Giovanni Poleni was een zoon van markies Jacopo Poleni en hij studeerde klassieke talen, filosofie, theologie, wiskunde en natuurkunde aan de school van de Broeders van Somaschi in Venetië. Op 25-jarige leeftijd werd Poleni aangesteld tot hoogleraar astronomie aan de Universiteit van Padua. In 1715 verkreeg hij de leerstoel van natuurkunde en vier jaar later volgde hij Nicolaus II Bernouli op als hoogleraar in de wiskunde.
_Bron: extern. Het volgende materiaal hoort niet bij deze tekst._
(* ===== verification/AuthSpec.v ===== *)
(** * What the authenticator guarantees

    The theorems are about every interleaving of requests, lookups, store answers and the clock
    ([sys_run] from [sys_init]).  [core] is the invariant of the shared state and the lookup
    goroutines, [req_ok] what holds of a request at each point; [told] says that an answer about
    a prefix was noted recently enough and is not superseded by one noted before the request. *)

From S2P Require Import Prelude GoString Sha256 AuthKey Lru Auth.

Local Open Scope string_scope.
Local Open Scope list_scope.
Local Open Scope Z_scope.
Local Open Scope go_scope.

(** ** What was noted. *)

(** The answers that say what a key is. *)
Definition definite (r : KeyRecord + AuthErr) : bool := match r with inl _ | inr ErrNotFound => true | _ => false end.

(** [ans] is the last definite answer noted about [k], and was noted after [t] was read. *)
Definition latest (rs : list Noted) (k : list Z) (ans : KeyRecord + AuthErr) (t : Time) : Prop :=
  ∃ newer x older, rs = newer ++ x :: older ∧ no_prefix x = k ∧ no_ans x = ans ∧ mono t ≤ mono (no_at x) ∧
    ∀ y, y ∈ newer → no_prefix y = k → definite (no_ans y) = false.

(** [ans] was noted about [k] less than [lim] before [b], or later, and no definite answer about
    [k] came between it and [b]. *)
Definition told (rs : list Noted) (k : list Z) (b : Time) (lim : Z) (ans : KeyRecord + AuthErr) : Prop :=
  ∃ newer x older, rs = newer ++ x :: older ∧ no_prefix x = k ∧ no_ans x = ans ∧ mono b - mono (no_at x) < lim ∧
    ∀ y, y ∈ newer → no_prefix y = k → definite (no_ans y) = true → mono b ≤ mono (no_at y).

Lemma latest_told rs k ans t b now lim : latest rs k ans t → mono b ≤ mono now → 0 ≤ Sub now t < lim → lim ≤ int64_max →
  told rs k b lim ans.
Proof.
  intros (newer & x & older & -> & Hk & Ha & Ht & Hn) Hb Hs Hl. exists newer, x, older. split_and!; [done..| |].
  - unfold Sub in Hs. lia.
  - intros y Hy Hyk Hd. by rewrite (Hn y Hy Hyk) in Hd.
Qed.

Lemma told_weaken rs k b lim lim' ans : told rs k b lim ans → lim ≤ lim' → told rs k b lim' ans.
Proof. intros (newer & x & older & H1 & H2 & H3 & H4 & H5) Hl. exists newer, x, older. split_and!; [done..|lia|done]. Qed.

Lemma told_cons rs k b lim ans z : told rs k b lim ans → mono b ≤ mono (no_at z) → told (z :: rs) k b lim ans.
Proof.
  intros (newer & x & older & -> & H2 & H3 & H4 & H5) Hz. exists (z :: newer), x, older. split_and!; [done..|].
  intros y [->|Hy]%elem_of_cons; auto.
Qed.

Lemma told_now rs k b lim ans z : no_prefix z = k → no_ans z = ans → mono b ≤ mono (no_at z) → 0 < lim → told (z :: rs) k b lim ans.
Proof. intros. exists [], z, rs. split_and!; [done..|lia|]. by intros y ?%elem_of_nil. Qed.

Lemma latest_cons rs k ans t z : latest rs k ans t → (no_prefix z = k → definite (no_ans z) = false) → latest (z :: rs) k ans t.
Proof.
  intros (newer & x & older & -> & H2 & H3 & H4 & H5) Hz. exists (z :: newer), x, older. split_and!; [done..|].
  intros y [->|Hy]%elem_of_cons; auto.
Qed.

Lemma latest_now rs k ans t z : no_prefix z = k → no_ans z = ans → mono t ≤ mono (no_at z) → latest (z :: rs) k ans t.
Proof. intros. exists [], z, rs. split_and!; [done..|]. by intros y ?%elem_of_nil. Qed.

(** ** Lookups in flight. *)

(** The prefix and kind of a lookup that holds a slot. *)
Definition is_open (l : lpc) : option (list Z * bool) :=
  match l with
  | Asking k r | Answered k r _ | Recording k r _ _ => Some (k, r)
  | Closing => None
  end.

Definition of_kind (r : bool) (l : lpc) : Z := if decide (snd <$> is_open l = Some r) then 1 else 0.

(** How many lookups of a kind hold a slot. *)
Definition n_open (r : bool) (m : gmap Z lpc) : Z := Z.of_nat (size (filter (λ kv : Z * lpc, snd <$> is_open kv.2 = Some r) m)).

Lemma of_kind_eq q l : of_kind q l = match is_open l with Some (_, r) => if Bool.eqb r q then 1 else 0 | None => 0 end.
Proof. unfold of_kind. destruct l as [? []|? [] ?|? [] ? ?|], q; reflexivity. Qed.

Lemma n_open_insert r m f l : n_open r (<[f := l]> m) = n_open r (delete f m) + of_kind r l.
Proof.
  unfold n_open, of_kind. rewrite <- insert_delete_eq, map_filter_insert. cbn [snd]. case_decide as Hk.
  - rewrite map_size_insert_None by (rewrite map_lookup_filter_None; left; apply lookup_delete_eq). lia.
  - rewrite delete_delete_eq. lia.
Qed.

Lemma n_open_lookup r m f l : m !! f = Some l → n_open r m = n_open r (delete f m) + of_kind r l.
Proof. intros Hf. rewrite <- n_open_insert. by rewrite insert_id. Qed.

Lemma n_open_fresh r m f l : m !! f = None → n_open r (<[f := l]> m) = n_open r m + of_kind r l.
Proof. intros Hf. rewrite n_open_insert. by rewrite delete_id. Qed.

Lemma n_open_move r m f l l' : m !! f = Some l → is_open l' = is_open l → n_open r (<[f := l']> m) = n_open r m.
Proof. intros Hf Hl. rewrite n_open_insert, (n_open_lookup r m f l Hf). unfold of_kind. by rewrite Hl. Qed.

Lemma n_open_nonneg r m : 0 ≤ n_open r m.
Proof. unfold n_open. lia. Qed.

(** ** The caches. *)

Record caches (a : Authenticator) (rs : list Noted) : Prop := {
  c_pos_ok : lru_ok (pos a);
  c_neg_ok : lru_ok (neg a);
  c_pos_max : lru_max (pos a) = CacheSize (a_cfg a);
  c_neg_max : lru_max (neg a) = CacheSize (a_cfg a);
  c_pos : ∀ k p, lru_lookup (pos a) k = Some p → ∃ e, entries a !! p = Some e ∧ latest rs k (inl (rec e)) (fetched e);
  c_neg : ∀ k t, lru_lookup (neg a) k = Some t → latest rs k (inr ErrNotFound) t;
  c_entries : ∀ p e, entries a !! p = Some e → p < nextEntry a
}.

(** [a'] has the caches [ps] and [ng], which hold nothing that those of [a] did not. *)
Definition shrunk (a : Authenticator) (ps : lru Z) (ng : lru Time) : Prop :=
  lru_ok ps ∧ lru_ok ng ∧ lru_max ps = lru_max (pos a) ∧ lru_max ng = lru_max (neg a) ∧
  (∀ k v, lru_lookup ps k = Some v → lru_lookup (pos a) k = Some v) ∧
  (∀ k v, lru_lookup ng k = Some v → lru_lookup (neg a) k = Some v).

Lemma shrunk_caches a ps ng rs : caches a rs → shrunk a ps ng → caches (a <| pos := ps |> <| neg := ng |>) rs.
Proof.
  intros C (S1 & S2 & S3 & S4 & S5 & S6). split; cbn; [done|done|rewrite S3; apply C|rewrite S4; apply C| | |apply C].
  - intros k p Hp. by apply (c_pos _ _ C), S5.
  - intros k t Ht. by apply (c_neg _ _ C), S6.
Qed.

(** What an answer of the caches rests on. *)
Definition cached_by (a : Authenticator) (k : list Z) (now : Time) (c : Cached) : Prop :=
  match c with
  | Hit (inl r) => ∃ p e, lru_lookup (pos a) k = Some p ∧ entries a !! p = Some e ∧ r = rec e ∧ 0 ≤ Sub now (fetched e) < CacheTTL (a_cfg a)
  | Hit (inr er) => er = ErrNotFound ∧ ∃ t, lru_lookup (neg a) k = Some t ∧ 0 ≤ Sub now t < NegativeTTL (a_cfg a)
  | Stale p => ∃ e, lru_lookup (pos a) k = Some p ∧ entries a !! p = Some e ∧
      0 ≤ Sub now (fetched e) < CacheTTL (a_cfg a) +! StaleGrace (a_cfg a)
  | Miss => True
  end.

Lemma get_shrinks {V} (c : lru V) k : lru_ok c →
  lru_ok (lru_get c k).1 ∧ lru_max (lru_get c k).1 = lru_max c ∧ ∀ k' v, lru_lookup (lru_get c k).1 k' = Some v → lru_lookup c k' = Some v.
Proof. intros W. destruct (get_refines c k W) as (H1 & H2 & _). split_and!; [done|done|]. intros k' v. by rewrite get_lookup. Qed.

Lemma remove_shrinks {V} (c : lru V) k : lru_ok c →
  lru_ok (lru_remove c k) ∧ lru_max (lru_remove c k) = lru_max c ∧ ∀ k' v, lru_lookup (lru_remove c k) k' = Some v → lru_lookup c k' = Some v.
Proof.
  intros W. destruct (remove_refines c k W) as (H1 & H2 & _). split_and!; [done|done|]. intros k' v. rewrite remove_lookup. by case_decide.
Qed.

Lemma negLocked_spec a k now a' c : lru_ok (pos a) → lru_ok (neg a) → negLocked a k now = (a', c) →
  ∃ ng, a' = a <| neg := ng |> ∧ shrunk a (pos a) ng ∧ cached_by a k now c.
Proof.
  intros Wp Wn. unfold negLocked. pose proof (get_value (neg a) k) as Hv. destruct (get_shrinks (neg a) k Wn) as (G1 & G2 & G3).
  destruct (lru_get (neg a) k) as [ng at_]. cbn [fst snd] in *. subst at_.
  assert (Hs : shrunk a (pos a) ng) by (by split_and!).
  destruct (lru_lookup (neg a) k) as [t|] eqn:Ht; [|by intros [= <- <-]; exists ng]. cbn.
  destruct (_ && _) eqn:Ha; intros [= <- <-].
  - exists ng. split_and!; [done|done|]. cbn. split; [done|]. exists t. split; [done|]. lia.
  - destruct (remove_shrinks ng k G1) as (R1 & R2 & R3). exists (lru_remove ng k). split_and!; [done| |done].
    split_and!; [done|done|done|by rewrite R2|done|]. intros k' v Hk. by apply G3, R3.
Qed.

Lemma cachedLocked_spec a k now a' c rs : caches a rs → cachedLocked a k now = (a', c) →
  ∃ ps ng, a' = a <| pos := ps |> <| neg := ng |> ∧ shrunk a ps ng ∧ cached_by a k now c.
Proof.
  intros C. unfold cachedLocked. pose proof (get_value (pos a) k) as Hv.
  destruct (get_shrinks (pos a) k (c_pos_ok _ _ C)) as (G1 & G2 & G3). pose proof (c_neg_ok _ _ C) as Wn.
  destruct (lru_get (pos a) k) as [ps pe]. cbn [fst snd] in *. subst pe.
  assert (Hs : shrunk a ps (neg a)) by (by split_and!).
  assert (Hneg : ∀ ps', lru_ok ps' → lru_max ps' = lru_max (pos a) → (∀ k' v, lru_lookup ps' k' = Some v → lru_lookup (pos a) k' = Some v) →
     negLocked (a <| pos := ps' |>) k now = (a', c) → ∃ ps ng, a' = a <| pos := ps |> <| neg := ng |> ∧ shrunk a ps ng ∧ cached_by a k now c).
  { intros ps' Wp Hm Hl Hn. apply negLocked_spec in Hn as (ng & -> & (N1 & N2 & N3 & N4 & N5 & N6) & Hc); [|exact Wp|exact Wn].
    exists ps', ng. split_and!; [done| |]; [by split_and!|]. destruct c as [[r|er]|p|]; cbn in Hc |- *; [|done| |done].
    - destruct Hc as (p & e & Hp & He). exists p, e. split; [by apply Hl|done].
    - destruct Hc as (e & Hp & He). exists e. split; [by apply Hl|done]. }
  destruct (lru_lookup (pos a) k) as [p|] eqn:Hp; [|by apply Hneg]. destruct (c_pos _ _ C _ _ Hp) as (e & He & _). cbn. rewrite He.
  destruct (_ && _) eqn:Ha; [intros [= <- <-]; exists ps, (neg a); split_and!; [done|done|]; cbn; exists p, e; split_and!; [done..|lia|lia]|].
  destruct (_ <? _ +! _) eqn:Hb; cbn [andb]; [destruct (0 <=? _) eqn:Hz|].
  - intros [= <- <-]. exists ps, (neg a). split_and!; [done|done|]. cbn. exists e. split_and!; [done|done|lia|lia].
  - destruct (remove_shrinks ps k G1) as (R1 & R2 & R3). apply Hneg; [done|by rewrite R2|]. intros k' v Hk. by apply G3, R3.
  - destruct (remove_shrinks ps k G1) as (R1 & R2 & R3). apply Hneg; [done|by rewrite R2|]. intros k' v Hk. by apply G3, R3.
Qed.

(** ** The invariant. *)

(** The durations and counts of a configuration are 64-bit integers. *)
Record config_int (cfg : Config) : Prop := {
  ci_ttl : CacheTTL cfg ≤ int64_max;
  ci_neg : NegativeTTL cfg ≤ int64_max;
  ci_grace : StaleGrace cfg ≤ int64_max;
  ci_max : MaxLookups cfg ≤ int64_max
}.

(** Lookup slots kept for refreshes. *)
Definition reserved (c : Config) : Z := Z.max 1 (MaxLookups c ÷ 4).

(** How long a noted record may be relied on. *)
Definition trust (c : Config) : Z := CacheTTL c + StaleGrace c.

Lemma defaults_range cfg : config_int cfg → let c := auth_defaults cfg in
  0 < CacheTTL c ≤ int64_max ∧ 0 < NegativeTTL c ≤ int64_max ∧ 0 ≤ StaleGrace c ≤ int64_max ∧ 1 ≤ CacheSize c ∧
  2 ≤ MaxLookups c ≤ int64_max ∧ 1 ≤ reserved c < MaxLookups c.
Proof.
  intros [H1 H2 H3 H4]. unfold reserved. cbn. change int64_max with 9223372036854775807 in *.
  assert (Hm : 2 ≤ (if MaxLookups cfg <? 2 then 8 else MaxLookups cfg) ≤ 9223372036854775807) by (bdestr; lia).
  set (m := if MaxLookups cfg <? 2 then 8 else MaxLookups cfg) in *. clearbody m.
  unfold Second, Millisecond. split_and!; try (bdestr; lia); try lia. Z.to_euclidean_division_equations; lia.
Qed.

Section spec.
Context (touching : bool) (cfg : Config) (cfg_int : config_int cfg).

Notation conf := (auth_defaults cfg).
Notation max_new := (MaxLookups conf - reserved conf).

Definition answered (s : Sys) (l : lpc) : Prop :=
  match l with
  | Answered k _ ans => ∃ y, y ∈ sy_answers s ∧ sa_prefix y = k ∧ sa_ans y = ans
  | Recording k _ ans now =>
      mono now ≤ mono (sy_clock s) ∧ ∃ y, y ∈ sy_answers s ∧ sa_prefix y = k ∧ sa_ans y = ans ∧ mono (sa_at y) ≤ mono now
  | _ => True
  end.

Record core (s : Sys) : Prop := {
  k_cfg : a_cfg (sy_a s) = conf;
  k_res : reserve (sy_a s) = reserved conf;
  k_caches : caches (sy_a s) (sy_noted s);
  k_flights : ∀ k f, flights (sy_a s) !! k = Some f ↔ ∃ l, sy_looks s !! f = Some l ∧ fst <$> is_open l = Some k;
  k_looks : ∀ f l, sy_looks s !! f = Some l → (∃ x, flightHeap (sy_a s) !! f = Some x ∧ f_done x = false) ∧ answered s l;
  k_heap : ∀ f x, flightHeap (sy_a s) !! f = Some x → f < nextFlight (sy_a s) ∧ (sy_looks s !! f = None → f_done x = true);
  k_refresh : inflightRefresh (sy_a s) = n_open true (sy_looks s);
  k_new : inflightNew (sy_a s) = n_open false (sy_looks s);
  k_total : n_open true (sy_looks s) + n_open false (sy_looks s) ≤ MaxLookups conf;
  k_new_max : n_open false (sy_looks s) ≤ max_new;
  k_noted : ∀ x, x ∈ sy_noted s → mono (no_at x) ≤ mono (sy_clock s) ∧
    ∃ y, y ∈ sy_answers s ∧ sa_prefix y = no_prefix x ∧ sa_ans y = no_ans x ∧ mono (sa_at y) ≤ mono (no_at x);
  k_answers : ∀ y, y ∈ sy_answers s → mono (sa_at y) ≤ mono (sy_clock s)
}.

(** What a request may have been given for its prefix. *)
Definition res_ok (rs : list Noted) (k : list Z) (b : Time) (r : KeyRecord + AuthErr) : Prop :=
  match r with
  | inl r => told rs k b (trust conf) (inl r)
  | inr ErrNotFound => told rs k b (NegativeTTL conf) (inr ErrNotFound)
  | inr ErrBadRecord => told rs k b 1 (inr ErrBadRecord)
  | inr (ErrUnavailable _) => True
  | inr _ => False
  end.

Definition stale_ok (s : Sys) (k : list Z) (b : Time) (stale : option Z) : Prop :=
  ∀ p, stale = Some p → ∃ e, entries (sy_a s) !! p = Some e ∧ told (sy_noted s) k b (trust conf) (inl (rec e)).

(** A flight that a request for [k] waits for is that of [k], or has a result for it. *)
Definition await_ok (s : Sys) (k : list Z) (b : Time) (f : Z) : Prop :=
  ∃ x, flightHeap (sy_a s) !! f = Some x ∧
    match sy_looks s !! f ≫= is_open with
    | Some (k', _) => k' = k
    | None => res_ok (sy_noted s) k b (f_res x)
    end.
Poleni gold als een expert in de waterbouwkunde en daardoor werd hij door de Venetiaanse Senaat belast met de zorg voor de wateren in het laagland van Lombardije en moest hij overstromingen zien te voorkomen. Hij werd ook herhaaldelijk ingeschakeld om te beslissen over zaken tussen vorsten wier staten door waterwegen werden begrensd.
Nadat Poleni het nieuws hoorde over de rekenmachines die Isaac Newton en Blaise Pascal hadden gemaakt besloot hij om een eigen rekenmachine uit te vinden. In 1709 voltooide hij zijn rekenmachine en zijn machine was in de vorm van een grote klok en was gemaakt van hout en ijzer.[2] Hij vernietigde zijn klok toen hij hoorde dat Anton Braun 10.000 gulden had gekregen voor zijn eigen rekenmachine, die hij had opgedragen aan Keizer Karel VI. Poleni beschreef de werking van zijn machine wel in zijn Miscellanea.
Poleni's observaties over vallende gewichten (gelijkend aan het onderzoek van Willem Jacob 's Gravesande) leidde tot een controverse tussen hem met Samuel Clarke en andere Newtonianen. Dit leidde tot het zogenaamde "vis viva dispuut" in de wetenschapsgeschiedenis.
Door zijn kennis van architectuur werd Poleni door Paus Benedictus XIV gevraagd om de koepel van de Sint-Pietersbasiliek te onderzoeken. Als onderdeel van het structurele onderzoek van de koepel gebruikte hij een correct geladen ophangketting om de vorm van de kabelbaan te bepalen waarop hij de nodige restauratiewerkzaamheden aanraadde.